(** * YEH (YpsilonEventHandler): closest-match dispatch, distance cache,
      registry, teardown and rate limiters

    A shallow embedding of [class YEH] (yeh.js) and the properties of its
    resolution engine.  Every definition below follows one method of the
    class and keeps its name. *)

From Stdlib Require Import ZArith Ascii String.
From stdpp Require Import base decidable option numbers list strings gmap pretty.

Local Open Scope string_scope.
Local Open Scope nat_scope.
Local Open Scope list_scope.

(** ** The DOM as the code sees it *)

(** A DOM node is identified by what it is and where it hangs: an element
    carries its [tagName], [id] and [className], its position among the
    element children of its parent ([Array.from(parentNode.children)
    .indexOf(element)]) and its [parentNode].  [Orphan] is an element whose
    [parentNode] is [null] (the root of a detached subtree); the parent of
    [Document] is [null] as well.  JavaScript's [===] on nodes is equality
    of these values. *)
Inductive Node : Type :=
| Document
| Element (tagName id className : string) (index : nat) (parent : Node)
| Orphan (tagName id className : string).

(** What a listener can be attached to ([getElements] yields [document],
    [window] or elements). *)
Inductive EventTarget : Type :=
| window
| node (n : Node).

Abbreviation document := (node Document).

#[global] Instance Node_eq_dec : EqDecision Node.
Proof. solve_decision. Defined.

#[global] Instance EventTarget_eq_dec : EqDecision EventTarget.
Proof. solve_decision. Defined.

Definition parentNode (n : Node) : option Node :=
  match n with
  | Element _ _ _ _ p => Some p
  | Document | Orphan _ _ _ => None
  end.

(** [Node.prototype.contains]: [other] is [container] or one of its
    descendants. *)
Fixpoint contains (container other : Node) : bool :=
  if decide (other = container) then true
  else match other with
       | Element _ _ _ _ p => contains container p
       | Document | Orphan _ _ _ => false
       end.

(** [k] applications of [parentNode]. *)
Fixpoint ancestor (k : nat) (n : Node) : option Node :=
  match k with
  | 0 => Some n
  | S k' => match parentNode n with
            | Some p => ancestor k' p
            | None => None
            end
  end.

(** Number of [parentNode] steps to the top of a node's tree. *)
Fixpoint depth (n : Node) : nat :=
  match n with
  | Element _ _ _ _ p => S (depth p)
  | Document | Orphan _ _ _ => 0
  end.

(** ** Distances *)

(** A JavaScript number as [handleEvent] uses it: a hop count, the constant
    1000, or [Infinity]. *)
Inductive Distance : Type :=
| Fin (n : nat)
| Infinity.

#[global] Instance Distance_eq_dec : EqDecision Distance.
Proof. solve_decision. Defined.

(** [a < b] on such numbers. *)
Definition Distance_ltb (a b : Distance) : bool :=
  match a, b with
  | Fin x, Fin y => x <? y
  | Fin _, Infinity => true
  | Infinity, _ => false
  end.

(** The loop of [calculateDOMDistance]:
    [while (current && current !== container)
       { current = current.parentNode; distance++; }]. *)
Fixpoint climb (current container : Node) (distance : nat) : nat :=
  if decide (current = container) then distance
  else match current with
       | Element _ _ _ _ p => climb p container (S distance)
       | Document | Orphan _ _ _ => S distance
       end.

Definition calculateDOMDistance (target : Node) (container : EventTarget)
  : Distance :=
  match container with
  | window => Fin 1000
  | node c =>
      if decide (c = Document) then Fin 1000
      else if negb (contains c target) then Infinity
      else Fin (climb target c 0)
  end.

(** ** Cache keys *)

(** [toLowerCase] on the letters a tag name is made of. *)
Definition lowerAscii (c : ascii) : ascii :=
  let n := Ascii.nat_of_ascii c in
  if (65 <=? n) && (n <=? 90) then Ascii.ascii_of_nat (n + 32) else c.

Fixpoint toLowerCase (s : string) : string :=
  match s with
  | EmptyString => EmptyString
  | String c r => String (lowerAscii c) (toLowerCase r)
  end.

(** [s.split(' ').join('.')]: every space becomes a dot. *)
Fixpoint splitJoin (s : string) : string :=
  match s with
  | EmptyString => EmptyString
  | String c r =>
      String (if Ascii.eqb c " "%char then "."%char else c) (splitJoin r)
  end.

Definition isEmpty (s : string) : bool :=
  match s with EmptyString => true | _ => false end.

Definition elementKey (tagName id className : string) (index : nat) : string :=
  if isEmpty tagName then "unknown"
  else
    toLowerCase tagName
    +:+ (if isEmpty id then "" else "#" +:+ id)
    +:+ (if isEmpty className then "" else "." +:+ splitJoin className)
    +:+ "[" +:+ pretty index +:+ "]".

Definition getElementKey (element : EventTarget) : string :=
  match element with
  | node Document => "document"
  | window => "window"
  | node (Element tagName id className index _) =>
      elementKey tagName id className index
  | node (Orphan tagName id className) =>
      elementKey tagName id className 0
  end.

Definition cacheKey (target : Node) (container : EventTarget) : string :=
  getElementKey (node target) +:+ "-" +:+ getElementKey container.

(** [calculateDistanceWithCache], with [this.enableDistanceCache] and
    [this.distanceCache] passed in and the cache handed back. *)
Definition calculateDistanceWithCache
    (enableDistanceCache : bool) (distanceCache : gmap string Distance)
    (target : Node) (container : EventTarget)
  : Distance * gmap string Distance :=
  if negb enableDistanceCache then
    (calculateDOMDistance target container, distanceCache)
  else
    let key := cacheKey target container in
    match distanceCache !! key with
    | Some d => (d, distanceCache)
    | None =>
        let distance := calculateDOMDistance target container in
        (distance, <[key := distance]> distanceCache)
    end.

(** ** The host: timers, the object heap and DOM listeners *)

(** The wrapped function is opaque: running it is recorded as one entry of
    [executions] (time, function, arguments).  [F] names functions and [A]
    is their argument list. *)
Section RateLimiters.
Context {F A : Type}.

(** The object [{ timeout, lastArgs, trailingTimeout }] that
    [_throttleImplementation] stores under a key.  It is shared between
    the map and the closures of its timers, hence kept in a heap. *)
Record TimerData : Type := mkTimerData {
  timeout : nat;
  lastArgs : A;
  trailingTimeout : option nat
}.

==

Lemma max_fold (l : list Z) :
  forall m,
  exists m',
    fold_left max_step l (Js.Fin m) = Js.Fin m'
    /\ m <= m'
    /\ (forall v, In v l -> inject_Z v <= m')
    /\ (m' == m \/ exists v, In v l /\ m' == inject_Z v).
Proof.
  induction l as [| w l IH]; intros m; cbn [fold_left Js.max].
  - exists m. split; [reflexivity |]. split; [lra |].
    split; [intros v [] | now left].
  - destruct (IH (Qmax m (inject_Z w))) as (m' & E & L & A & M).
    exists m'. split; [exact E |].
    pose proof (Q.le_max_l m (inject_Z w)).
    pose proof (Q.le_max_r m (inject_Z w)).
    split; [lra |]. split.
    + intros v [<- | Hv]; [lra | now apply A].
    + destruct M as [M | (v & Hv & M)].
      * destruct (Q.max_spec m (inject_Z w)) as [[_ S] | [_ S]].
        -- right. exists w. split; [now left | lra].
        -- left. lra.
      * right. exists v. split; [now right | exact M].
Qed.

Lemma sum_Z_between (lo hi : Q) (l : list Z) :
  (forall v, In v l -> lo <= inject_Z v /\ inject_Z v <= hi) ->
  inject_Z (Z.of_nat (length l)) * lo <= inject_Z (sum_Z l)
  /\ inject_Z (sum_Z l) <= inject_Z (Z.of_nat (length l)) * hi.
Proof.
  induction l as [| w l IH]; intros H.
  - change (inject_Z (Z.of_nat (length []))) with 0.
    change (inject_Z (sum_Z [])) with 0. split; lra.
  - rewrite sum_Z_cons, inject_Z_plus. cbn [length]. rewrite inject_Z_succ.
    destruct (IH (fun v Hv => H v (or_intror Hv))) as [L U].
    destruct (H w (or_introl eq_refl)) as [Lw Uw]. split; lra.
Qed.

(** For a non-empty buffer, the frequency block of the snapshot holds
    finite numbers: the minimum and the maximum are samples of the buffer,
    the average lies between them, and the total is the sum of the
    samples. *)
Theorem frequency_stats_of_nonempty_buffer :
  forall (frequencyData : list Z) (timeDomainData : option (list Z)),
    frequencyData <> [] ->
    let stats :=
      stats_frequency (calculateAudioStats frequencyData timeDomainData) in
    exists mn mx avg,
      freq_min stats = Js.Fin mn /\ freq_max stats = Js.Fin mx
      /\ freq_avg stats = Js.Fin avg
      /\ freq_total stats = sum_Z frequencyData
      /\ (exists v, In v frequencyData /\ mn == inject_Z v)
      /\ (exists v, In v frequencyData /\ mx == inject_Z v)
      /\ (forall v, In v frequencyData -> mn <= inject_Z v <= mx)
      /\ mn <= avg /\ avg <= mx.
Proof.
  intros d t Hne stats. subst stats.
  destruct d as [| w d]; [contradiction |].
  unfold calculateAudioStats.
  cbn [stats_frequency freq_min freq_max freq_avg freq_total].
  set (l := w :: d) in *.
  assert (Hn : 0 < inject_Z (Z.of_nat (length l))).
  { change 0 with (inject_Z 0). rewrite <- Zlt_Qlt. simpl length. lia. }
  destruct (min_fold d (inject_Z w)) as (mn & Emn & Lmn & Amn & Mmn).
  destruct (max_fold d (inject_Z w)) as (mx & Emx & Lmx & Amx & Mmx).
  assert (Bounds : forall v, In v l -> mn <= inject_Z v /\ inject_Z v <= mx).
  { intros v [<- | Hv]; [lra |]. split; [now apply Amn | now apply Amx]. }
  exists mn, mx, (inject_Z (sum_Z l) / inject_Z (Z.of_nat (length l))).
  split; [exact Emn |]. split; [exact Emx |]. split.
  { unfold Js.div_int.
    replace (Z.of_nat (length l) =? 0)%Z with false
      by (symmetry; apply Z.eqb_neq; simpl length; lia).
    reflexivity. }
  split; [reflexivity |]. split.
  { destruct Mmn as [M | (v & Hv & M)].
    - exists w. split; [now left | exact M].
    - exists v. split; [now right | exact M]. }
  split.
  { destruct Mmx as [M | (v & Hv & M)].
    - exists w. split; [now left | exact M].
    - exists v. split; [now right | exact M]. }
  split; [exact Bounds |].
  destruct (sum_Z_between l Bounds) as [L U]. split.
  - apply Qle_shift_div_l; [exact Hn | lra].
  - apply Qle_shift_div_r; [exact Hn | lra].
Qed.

What this task involves
From the listing above, the lines starting with the one that has "(** ** Cache keys *)" and running through the one that has "match s with EmptyString" should be copied exactly, ends included.

Result of this exercise
(** ** Cache keys *)

(** [toLowerCase] on the letters a tag name is made of. *)
Definition lowerAscii (c : ascii) : ascii :=
  let n := Ascii.nat_of_ascii c in
  if (65 <=? n) && (n <=? 90) then Ascii.ascii_of_nat (n + 32) else c.

Fixpoint toLowerCase (s : string) : string :=
  match s with
  | EmptyString => EmptyString
  | String c r => String (lowerAscii c) (toLowerCase r)
  end.

(** [s.split(' ').join('.')]: every space becomes a dot. *)
Fixpoint splitJoin (s : string) : string :=
  match s with
  | EmptyString => EmptyString
  | String c r =>
      String (if Ascii.eqb c " "%char then "."%char else c) (splitJoin r)
  end.

Definition isEmpty (s : string) : bool :=
  match s with EmptyString => true | _ => false end.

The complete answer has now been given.